■ Task directions: For the entries that follow, restate word for word the line containing "rest ∧ 10 ∉ line.", the line containing "Definition accepts_prefix (R", and every line that lies between them.

(Stored data entries)
+-------+
Lemma accept_text_ne key : rfc4648 (sha1 key) ≠ [].
Proof.
  pose proof (rfc4648_len (sha1 key) (sha1_bytes _ _)) as H. unfold sha1 at 2 in H. rewrite sha1_length in H. intros E. by rewrite E in H.
Qed.

Lemma expected_accept_ok key : bytes_ok key → length key = 24%nat →
  expected_accept key = Some (rfc4648 (sha1 (key ++ ws_guid)) ++ [0]).
Proof.
  intros Hk Hl. unfold expected_accept. rewrite take_ge by (rewrite length_app, Hl; cbn; lia).
  set (k := key ++ ws_guid).
  pose proof (Updates_repr _ [] [k] (repr_init (replicate 64 0) eq_refl)) as Hrep. cbn [foldl concat app] in Hrep.
  rewrite app_nil_r in Hrep. rewrite (Final_repr _ _ Hrep). cbn [snd].
  assert (Hlen : len k = 60) by (unfold k; rewrite length_app, Hl; reflexivity).
  rewrite u32_small by (unfold is_u32; lia). fold (sha1 k).
  pose proof (sha1_bytes (8 * len k) k) as Hb. pose proof (sha1_length (8 * len k) k) as Hn. fold (sha1 k) in Hb, Hn.
  pose proof (rfc4648_len (sha1 k) Hb) as Ht. rewrite Hn in Ht. change ((Z.of_nat 20 + 2) / 3 * 4) with 28 in Ht.
  unfold Base64_encode. rewrite encode_loop_ok by (done || lia). cbn [mbind option_bind fmap option_fmap option_map].
  rewrite Z.add_0_l, Ht. done.
Qed.

(** ** The answers that are accepted *)

(** [str] is at offset [i] of [l], in any case of letters, and nowhere before. *)
Definition occurs (str l : list Z) (i : nat) : Prop :=
  tolower <$> take (length str) (drop i l) = tolower <$> str.
Definition first_at (str l : list Z) (i : nat) : Prop := occurs str l i ∧ ∀ j, (j < i)%nat → ¬ occurs str l j.
(** The first place with the name of a header, to the end of its line. *)
Definition header (name R line : list Z) : Prop :=
  ∃ i rest, first_at name R i ∧ drop i R = line ++ 10 :: rest ∧ 10 ∉ line.

(** The line of Connection mentions Upgrade. *)
Definition says_upgraded (R : list Z) : Prop :=
  ∃ line i, header (bs "Connection") R line ∧ occurs (bs "Upgrade") line i.
(** The value of Sec-WebSocket-Accept, after colons and spaces and without the last
    character of its line, is a prefix of the text. *)
Definition accepts_prefix (R text : list Z) : Prop :=
  ∃ name skipped v x, header (bs "sec-websocket-accept") R (name ++ 58 :: skipped ++ v ++ [x]) ∧ 58 ∉ name ∧
    Forall (λ c, c = 58 ∨ c = 32) skipped ∧ (∀ c, head (v ++ [x]) = Some c → c ≠ 58 ∧ c ≠ 32) ∧ v `prefix_of` text.

(** ** Lemmas: the check of the answer *)

Lemma occurs_nocase str l i : occurs str l i ↔ same_nocase (drop i l) str = true.
Proof. unfold occurs, same_nocase. by rewrite bool_decide_eq_true. Qed.
Lemma occurs_length str l i : occurs str l i → (length str ≤ length (drop i l))%nat.
Proof. intros H%(f_equal length). rewrite !length_fmap, length_take in H. lia. Qed.

Lemma first_at_S str c l i : ¬ occurs str (c :: l) 0 → first_at str (c :: l) (S i) ↔ first_at str l i.
Proof.
  intros H0. split; intros [H1 H2]; (split; [done|]).
  - intros j Hj. exact (H2 (S j) ltac:(lia)).
  - intros [|j] Hj; [done|]. exact (H2 j ltac:(lia)).
Qed.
+-------+
■ Output below:
  ∃ i rest, first_at name R i ∧ drop i R = line ++ 10 :: rest ∧ 10 ∉ line.

(** The line of Connection mentions Upgrade. *)
Definition says_upgraded (R : list Z) : Prop :=
  ∃ line i, header (bs "Connection") R line ∧ occurs (bs "Upgrade") line i.
(** The value of Sec-WebSocket-Accept, after colons and spaces and without the last
    character of its line, is a prefix of the text. *)
Definition accepts_prefix (R text : list Z) : Prop :=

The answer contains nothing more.